The aim of this article has been to identify considerations for the prescription of intravenous fluids and to address a knowledge gap, using current guidelines and research to provide a thorough evidence base for clinical practice. What initially presented as a limitation to practice has now become a strength, and has instigated a drive to disseminate this knowledge and to work towards improving the intravenous fluid prescribing practice for both prescribers and patients.

Key Points

  • Prescribing the incorrect type, volume and/or rate of intravenous fluids can have a detrimental effect on the patient
  • The 5 ‘Rs’ of fluid prescriptions are: resuscitation, routine maintenance, replacement, redistribution and reassessment
  • Evidence suggests that 1 in 5 patients prescribed intravenous fluids develop complications or morbidity
  • 09.% sodium chloride contains more chloride than plasma can contribute to metabolic acidosis if used in fluid resuscitation

CPD reflective questions

  • Colloids are also known as plasma expanders.
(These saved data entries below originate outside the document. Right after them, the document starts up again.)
(* ===== verification/Memtest.v ===== *)
(** * The memory test of src/src/memory/memory.c

    The machine is a parameter: which addresses have memory behind them, and what
    a read of one that has none returns.  A write to such an address is lost. *)
From Stdlib Require Import ZArith Lia.
From stdpp Require Import base option list gmap numbers.
From S2P Require Import Prelude Kutil.

Set Default Proof Using "Type".

Definition pat0 : Z := 0xaa55aa55.
Definition pat1 : Z := 0x55aa55aa.
Definition step_4KB : Z := 0x1000.
Definition EFLAGS_MASK_AC : Z := 0x00040000.
Definition CR0_MASK_CD : Z := 0x40000000.

(** The words of the memory. *)
Abbreviation words := (gmap Z Z).

Definition not32 (z : Z) : Z := u32 (Z.lnot z).

Section memtest.
Context (backed : Z -> bool) (bus : Z -> Z).

Definition rd (m : words) (p : Z) : Z := if backed p then default 0 (m !! p) else bus p.
Definition wr (m : words) (p v : Z) : words := if backed p then <[p := v]> m else m.

(** The two patterns at one address: whether it is memory, and what is left. *)
Definition probe (m : words) (p : Z) : bool * words :=
  let original_data := rd m p in
  let m := wr m p pat0 in
  let m := wr m p (not32 (rd m p)) in
  if negb (rd m p =? pat1) then (false, wr m p original_data)
  else
    let m := wr m p (not32 (rd m p)) in
    if negb (rd m p =? pat0) then (false, wr m p original_data)
    else (true, wr m p original_data).

Fixpoint memtest_loop (fuel : nat) (m : words) (addr_current mem_end : Z) : option (Z * words) :=
  match fuel with
  | O => None
  | S fuel =>
      if addr_current <? mem_end then
        let '(ok, m) := probe m addr_current in
        if negb ok then Some (addr_current, m)
        else memtest_loop fuel m (u32 (addr_current + step_4KB)) mem_end
      else Some (u32 (addr_current - step_4KB), m)
  end.

Definition kmemtest_subtest (m : words) (mem_start mem_end : Z) : option (Z * words) :=
  memtest_loop (S (Z.to_nat ((mem_end - mem_start + step_4KB - 1) / step_4KB))) m mem_start mem_end.

(** [ac_kept] says whether the processor keeps the AC flag, as a 486 does; the
    values written to CR0 are returned in order. *)
Definition kmemtest (ac_kept : bool) (eflags cr0 : Z) (m : words) (mem_start mem_end : Z)
  : option (Z * list Z * words) :=
  let eflagsbk := eflags in
  let eflags := Z.lor eflags EFLAGS_MASK_AC in
  let eflags := if ac_kept then eflags else Z.land eflags (not32 EFLAGS_MASK_AC) in
  let is_486_or_above := isMaskBitsAllSet eflags EFLAGS_MASK_AC in
  let cr0bk := cr0 in
  let log := if is_486_or_above then [Z.lor cr0bk CR0_MASK_CD] else [] in
  '(res, m) ← kmemtest_subtest m mem_start mem_end;
  let log := if is_486_or_above then log ++ [cr0bk] else log in
  Some (u32 (s32 res), log, m).

(** ** What it finds *)
Context (m : words) (Hm : forall p, backed p = true -> is_Some (m !! p)).

Lemma probe_spec p : probe m p = (backed p, m).
Proof using Hm.
  unfold probe, rd, wr. destruct (backed p) eqn:Eb.
  - destruct (Hm p Eb) as [v Ev]. rewrite !lookup_insert_eq, Ev. cbn [default from_option].
    change (not32 pat0 =? pat1) with true. change (not32 (not32 pat0) =? pat0) with true. cbn [negb].
    rewrite !insert_insert_eq. by rewrite insert_id.
  - destruct (Z.eqb_spec (bus p) pat1) as [->|]; [|done]. by change (pat1 =? pat0) with false.
Qed.

(** The pages of a region, and what the test finds among them. *)
Definition pages (mem_start mem_end : Z) : nat := Z.to_nat ((mem_end - mem_start + step_4KB - 1) / step_4KB).
Definition page (mem_start : Z) (k : nat) : Z := mem_start + step_4KB * Z.of_nat k.

Definition found (mem_start mem_end res : Z) : Prop :=
  let n := pages mem_start mem_end in
  (exists k, (k < n)%nat /\ backed (page mem_start k) = false /\ res = page mem_start k
     /\ forall j, (j < k)%nat -> backed (page mem_start j) = true)
  \/ (res = u32 (page mem_start n - step_4KB) /\ forall j, (j < n)%nat -> backed (page mem_start j) = true).

Lemma page_before mem_start mem_end j :
  mem_start <= mem_end -> page mem_start j < mem_end <-> (j < pages mem_start mem_end)%nat.
Proof using Type.
  intros Hse.
  assert (Hn : Z.of_nat (pages mem_start mem_end) = (mem_end - mem_start + step_4KB - 1) / step_4KB).
  { unfold pages. rewrite Z2Nat.id; [done|]. unfold step_4KB. apply Z.div_pos; lia. }
  pose proof (Z.div_mod (mem_end - mem_start + step_4KB - 1) step_4KB ltac:(done)) as Hdm.
  pose proof (Z.mod_pos_bound (mem_end - mem_start + step_4KB - 1) step_4KB ltac:(done)) as Hmb.
  rewrite <- Hn in Hdm. generalize dependent (pages mem_start mem_end). intros n Hn Hdm.
  unfold page, step_4KB in *. split; intros; lia.
Qed.

Lemma memtest_loop_finds mem_start mem_end fuel i :
  0 <= mem_start <= mem_end -> mem_end <= 2 ^ 32 - step_4KB ->
  (i <= pages mem_start mem_end)%nat -> (pages mem_start mem_end - i < fuel)%nat ->
  (forall j, (j < i)%nat -> backed (page mem_start j) = true) ->
  exists res, memtest_loop fuel m (page mem_start i) mem_end = Some (res, m) /\ 0 <= res < 2 ^ 32
    /\ found mem_start mem_end res.
Proof using Hm.
  intros Hse He. revert i. induction fuel as [|fuel IH]; intros i Hi Hfu Hb; [lia|]. cbn [memtest_loop].
  pose proof (page_before mem_start mem_end i ltac:(lia)) as Hlt.
  destruct (Z.ltb_spec (page mem_start i) mem_end) as [Hl|Hl].
  - rewrite probe_spec. apply Hlt in Hl as Hin. destruct (backed (page mem_start i)) eqn:Eb; cbn [negb].
    + replace (u32 (page mem_start i + step_4KB)) with (page mem_start (S i)).
      * apply IH; [lia|lia|]. intros j Hj. destruct (decide (j = i)) as [->|]; [done|]. apply Hb. lia.
      * rewrite u32_small; unfold page, step_4KB in *; lia.
    + exists (page mem_start i). split_and!; [done|unfold page, step_4KB in *; lia..|]. left. by exists i.
  - assert (i = pages mem_start mem_end) as ->.
    { destruct (decide (i = pages mem_start mem_end)); [done|]. exfalso.
      assert (page mem_start i < mem_end) by (apply Hlt; lia). lia. }
    eexists. split_and!; [reflexivity|apply u32_range..|]. right. by split.
Qed.

(** The test of the processor: the AC flag survives exactly on those that have it. *)
Lemma ac_test (ac_kept : bool) (eflags : Z) :
  isMaskBitsAllSet (if ac_kept then Z.lor eflags EFLAGS_MASK_AC
     else Z.land (Z.lor eflags EFLAGS_MASK_AC) (not32 EFLAGS_MASK_AC)) EFLAGS_MASK_AC = ac_kept.
Proof using Type.
  unfold isMaskBitsAllSet. destruct ac_kept.
  - apply Z.eqb_eq. apply Z.bits_inj'. intros i Hi. rewrite Z.land_spec, Z.lor_spec.
    by destruct (Z.testbit eflags i), (Z.testbit EFLAGS_MASK_AC i).
  - apply Z.eqb_neq. rewrite <- Z.land_assoc. change (Z.land (not32 EFLAGS_MASK_AC) EFLAGS_MASK_AC) with 0.
    by rewrite Z.land_0_r.
Qed.

(** The memory test stops at the first page whose first word is not memory and
    returns its address, or returns the last page it tested when all are memory;
    it always ends, leaves the memory as it was, and restores the cache bit of
    CR0 after having set it, on processors that have one. *)
Theorem kmemtest_correct ac_kept eflags cr0 mem_start mem_end :
  0 <= mem_start <= mem_end -> mem_end <= 2 ^ 32 - step_4KB ->
  exists res,
    kmemtest ac_kept eflags cr0 m mem_start mem_end
    = Some (res, if ac_kept then [Z.lor cr0 CR0_MASK_CD; cr0] else [], m)
    /\ found mem_start mem_end res.
Proof using Hm.
  intros Hse He.
  destruct (memtest_loop_finds mem_start mem_end (S (pages mem_start mem_end)) 0 Hse He) as (res & E & Hr & HQ);
    [lia|lia|intros; lia|].
  exists res. split; [|done]. unfold kmemtest, kmemtest_subtest. rewrite ac_test. fold (pages mem_start mem_end).
  unfold page in E. rewrite Z.mul_0_r, Z.add_0_r in E. rewrite E. cbn [mbind option_bind].
  assert (u32 (s32 res) = res) as ->.
  { unfold u32, s32. rewrite Zminus_mod_idemp_l. replace (res + 2 ^ 31 - 2 ^ 31) with res by lia. by apply Z.mod_small. }
  by destruct ac_kept.
Qed.
End memtest.

(** Two pages of memory, and nothing behind them. *)
Lemma kmemtest_correct_witness :
  let m : words := {[ 0x7e00 := 5; 0x8e00 := 6 ]} in
  exists res,
    kmemtest (fun a => (a =? 0x7e00) || (a =? 0x8e00)) (fun _ => 0xffffffff) true 2 0x11 m 0x7e00 0x7ffff
    = Some (res, [Z.lor 0x11 CR0_MASK_CD; 0x11], m).
Proof.
  intros m.
  destruct (kmemtest_correct (fun a => (a =? 0x7e00) || (a =? 0x8e00)) (fun _ => 0xffffffff) m) with
    (ac_kept := true) (eflags := 2) (cr0 := 0x11) (mem_start := 0x7e00) (mem_end := 0x7ffff) as (res & E & _).
  - intros p [->%Z.eqb_eq | ->%Z.eqb_eq]%orb_prop; vm_compute; eauto.
  - lia.
  - concrete.
  - exists res. exact E.
Defined.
How do they act differently compared to crystalloids?
  • It is important to visually assess the patient prior to prescribing fluids. What should be included in this assessment?
  • Reflecting on points highlighted in this article do you feel where you work, fluid intake and output is accurately recorded? If the answer is no, what can you do to improve this?
  • What is a fluid bolus and how is it typically administered? How would you consider if it has been effective?